YOUR INSTRUCTIONS >>
Show every line below where "Fixpoint" can be found.

* * * * * * *

(* ===== verification/Fdpass.v ===== *)
(** * Passing a descriptor: lib/sendfd.c, senderr.c and recvfd.c

    The protocol is two bytes, a null byte and a status, after an optional error
    message; with status 0 a descriptor comes along.  The receiver does not see
    the boundaries between messages: what one receive returns is any number of
    them together. *)

From S2P Require Import Prelude CLib Posix Stream Errlog OpenSys.

Module Fdpass.
Import OpenSys.

(** ** The sender *)

(** The control buffer is allocated once. *)
Definition snd_control : M os bool :=
  let* s := get in
  if snd_cmptr s then ret true else
  let* ok := malloc in
  (if ok then modify (set_snd true) else ret tt) ;;; ret ok.

Definition send_fd (fd fd_to_send : Z) : M os Z :=
  let sent n := ret (if n =? 2 then 0 else -1) in
  if fd_to_send <? 0 then
    let status := (- fd_to_send) mod 256 in
    let status := if status =? 0 then 1 else status in
    let* n := sendmsg fd [0; status] None in sent n
  else
    let* ok := snd_control in
    if negb ok then ret (-1) else
    let* n := sendmsg fd [0; 0] (Some fd_to_send) in sent n.

Definition writen (fd : Z) (d : bytes) : M os Z :=
  writen_loop (write fd) (S (length d)) (length d) d.

Definition send_err (fd errcode : Z) (msg : bytes) : M os Z :=
  let n := strlen msg in
  let* w := (if 0 <? n then writen fd (cstr msg) else ret n) in
  if negb (w =? n) then ret (-1) else
  let errcode := if 0 <=? errcode then -1 else errcode in
  let* r := send_fd fd errcode in
  if r <? 0 then ret (-1) else ret 0.

(** ** The receiver *)

Section receiver.
Variable strerror : Z -> bytes.
Variable junk : bytes.

Definition err_ret (text : bytes) : M os unit := on_io (Errlog.err_ret strerror junk text).
Definition err_dump (text : bytes) : M os unit := on_io (Errlog.err_dump strerror junk text).

Definition rcv_control : M os bool :=
  let* s := get in
  if rcv_cmptr s then ret true else
  let* ok := malloc in
  (if ok then modify (set_rcv true) else ret tt) ;;; ret ok.

(** The loop over the bytes of one receive: [ptr] and [nr] index the buffer, and
    the result is [nr], [status] and [newfd].  [control] is the descriptor in
    the control buffer. *)
Fixpoint scan (fuel : nat) (buf : bytes) (control : option Z) (ptr nr : nat) (status newfd : Z)
    : M os (nat * Z * Z) :=
  match fuel with
  | O => stop Hang
  | S fuel' =>
      if (ptr <? nr)%nat then
        let c := nth ptr buf 0 in
        let ptr := S ptr in
        if c =? 0 then
          (if negb (ptr =? nr - 1)%nat then err_dump (str "message format error") else ret tt) ;;;
          let status := Z.land (nth ptr buf 0) 255 in
          let* newfd :=
            (if status =? 0 then
               match control with
               | None => err_dump (str "status = 0 but no fd") ;;; stop Crash
               | Some f => ret f
               end
             else ret (- status)) in
          scan fuel' buf control ptr (nr - 2) status newfd
        else scan fuel' buf control ptr nr status newfd
      else ret (nr, status, newfd)
  end.

(** [userfunc] gets the data for STDERR_FILENO; [status] and [newfd] are the
    variables of the function. *)
Fixpoint recv_loop (fuel : nat) (fd : Z) (userfunc : bytes -> M os Z) (status newfd : Z) : M os Z :=
  match fuel with
  | O => stop Hang
  | S fuel' =>
      let* ok := rcv_control in
      if negb ok then ret (-1) else
      let* m := recvmsg fd (Z.to_nat Errlog.MAXLINE) in
      let '(nr, buf, control) := m in
      if nr <? 0 then err_ret (str "recvmsg error") ;;; ret (-1)
      else if nr =? 0 then err_ret (str "connection closed by server") ;;; ret (-1) else
      let* x := scan (S (Z.to_nat nr)) buf control 0 (Z.to_nat nr) status newfd in
      let '(nr, status, newfd) := x in
      let* n := (if (0 <? nr)%nat then userfunc (take nr buf) else ret (Z.of_nat nr)) in
      if negb (n =? Z.of_nat nr) then ret (-1) else
      if 0 <=? status then ret newfd
      else recv_loop fuel' fd userfunc status newfd
  end.

(** As many rounds as there are pieces to receive, the end included, counting
    the pieces a piece can be cut into. *)
Definition rounds (s : os) (fd : Z) : nat :=
  match connection s fd with
  | None => 1
  | Some (_, c) => S (sum_list_with (fun p => match p with Piece d _ => S (length d) | Broken _ => 1%nat end) (rx c))
  end.

Definition recv_fd (fd : Z) (userfunc : bytes -> M os Z) : M os Z :=
  let* s := get in recv_loop (rounds s fd) fd userfunc (-1) (-1).

End receiver.

(** ** What is sent *)

(** Every send accepts at least two bytes. *)
Definition sturdy (l : list wr) : Prop := Forall (fun w => exists k, w = Accept (S (S k))) l.

Definition ready (s : os) (fd o : Z) (c : conn) : Prop :=
  connection s fd = Some (o, c) /\ alive c = true /\ sturdy (room c).

(** The state after messages were sent. *)
Definition sent (o : Z) (c : conn) (msgs : list (bytes * option Z)) (l : list wr) (s : os) : os :=
  set_conn o (Conn (rx c) (tx c ++ msgs) l true) s.

Lemma set_conn_twice o c c' s : set_conn o c (set_conn o c' s) = set_conn o c s.
Proof. unfold set_conn, set_conns. cbn. by rewrite insert_insert_eq. Qed.

Lemma connection_set s fd o c c' : connection s fd = Some (o, c) -> connection (set_conn o c' s) fd = Some (o, c').
Proof.
  unfold connection. cbn. destruct (table s !! fd) as [o'|]; [|done].
  destruct (conns s !! o'); [|done]. intros [= -> ->]. by rewrite lookup_insert_eq.
Qed.

Lemma ready_sent s fd o c msgs l :
  ready s fd o c -> sturdy l -> ready (sent o c msgs l s) fd o (Conn (rx c) (tx c ++ msgs) l true).
Proof. intros (Hc & _) Hl. split_and!; [by eapply connection_set|done..]. Qed.

Lemma sent_sent o c m1 l1 m2 l2 s :
  sent o (Conn (rx c) (tx c ++ m1) l1 true) m2 l2 (sent o c m1 l1 s) = sent o c (m1 ++ m2) l2 s.
Proof. unfold sent. cbn. by rewrite set_conn_twice, app_assoc. Qed.

Lemma take_self {A} (a : nat) (u : list A) : take (length (take a u)) u = take a u.
Proof.
  rewrite length_take. destruct (Nat.min_spec a (length u)) as [[_ ->]|[Hle ->]]; [done|]. by rewrite !take_ge by lia.
Qed.

(** One send hands over a front part of two bytes at least, or everything. *)
Lemma send_ready s fd o c d r :
  ready s fd o c -> d <> [] ->
  exists k l, send fd d r s = (Ret (Z.of_nat k), sent o c [(take k d, r)] l s) /\ sturdy l /\
    (1 <= k <= length d)%nat /\ (2 <= k \/ k = length d)%nat.
Proof.
  intros (Hc & Ha & Hs) Hd. destruct d as [|x d]; [done|]. unfold send. rewrite Hc, Ha.
  destruct (room c) as [|w l].
  - exists (length (x :: d)), []. rewrite take_ge by lia. split_and!; cbn; try done; lia.
  - apply Forall_cons_iff in Hs as [[k ->] Hs]. exists (length (take (S (S k)) (x :: d))), l.
    rewrite take_self, length_take. cbn [length]. split_and!; [done|done|lia..].
Qed.

(** The messages of a text: pieces of it, without descriptors. *)
Definition pieces (msgs : list (bytes * option Z)) (text : bytes) : Prop :=
  concat (map fst msgs) = text /\ Forall (fun m => m.1 <> [] /\ m.2 = None) msgs.

Lemma writen_ready fd o : forall fuel n d s c,
  ready s fd o c -> (length d < fuel)%nat -> (length d <= n)%nat ->
  exists msgs l, writen_loop (write fd) fuel n d s = (Ret (Z.of_nat n), sent o c msgs l s) /\ sturdy l /\ pieces msgs d.
Proof.
  induction fuel as [|fuel IH]; intros n d s c Hr Hf Hn; [lia|]. cbn [writen_loop].
  destruct (Nat.eqb_spec (length d) 0) as [E|Hd].
  - destruct d; [|done]. exists [], (room c). split_and!; [|apply Hr|by split].
    destruct Hr as (Hc & Ha & _). unfold sent, ret. cbn. rewrite Nat.sub_0_r, app_nil_r. f_equal.
    destruct c as [? ? ? al]. cbn in *. subst al. unfold set_conn, set_conns. unfold connection in Hc.
    destruct (table s !! fd) as [o'|]; [|done]. destruct (conns s !! o') eqn:E'; [|done]. simplify_eq.
    rewrite insert_id by done. by destruct s.
  - destruct (send_ready s fd o c d None Hr ltac:(by intros ->)) as (k & l & Hrun & Hl & Hk & _).
    unfold Prelude.bind. change (write fd d s) with (send fd d None s). rewrite Hrun.
    destruct (Z.ltb_spec (Z.of_nat k) 0); [lia|]. destruct (Z.eqb_spec (Z.of_nat k) 0); [lia|]. rewrite Nat2Z.id.
    destruct (IH n (drop k d) _ _ (ready_sent _ _ _ _ [(take k d, None)] _ Hr Hl) ltac:(rewrite length_drop; lia)
      ltac:(rewrite length_drop; lia)) as (msgs & l' & Hrun' & Hl' & Hp & Hall).
    rewrite Hrun', sent_sent. exists ((take k d, None) :: msgs), l'. split_and!; [done|done|]. split.
    + cbn [map concat fst]. by rewrite Hp, take_drop.
    + constructor; [|done]. split; [|done]. destruct d, k; cbn in *; lia || done.
Qed.

Definition status_of (code : Z) : Z := let st := (- code) mod 256 in if st =? 0 then 1 else st.

Lemma send_status fd code o c s :
  ready s fd o c -> code < 0 ->
  exists l, send_fd fd code s = (Ret 0, sent o c [([0; status_of code], None)] l s) /\ sturdy l.
Proof.
  intros Hr Hc. unfold send_fd. rewrite (proj2 (Z.ltb_lt code 0) Hc).
  destruct (send_ready s fd o c [0; status_of code] None Hr ltac:(done)) as (k & l & Hrun & Hl & Hk & H2).
  cbn in Hk, H2. assert (k = 2)%nat as -> by lia. unfold status_of in Hrun at 1.
  exists l. split; [|done]. unfold Prelude.bind, sendmsg. by rewrite Hrun.
Qed.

* * * * * * *

OUTPUT BELOW >>
Fixpoint scan (fuel : nat) (buf : bytes) (control : option Z) (ptr nr : nat) (status newfd : Z)
Fixpoint recv_loop (fuel : nat) (fd : Z) (userfunc : bytes -> M os Z) (status newfd : Z) : M os Z :=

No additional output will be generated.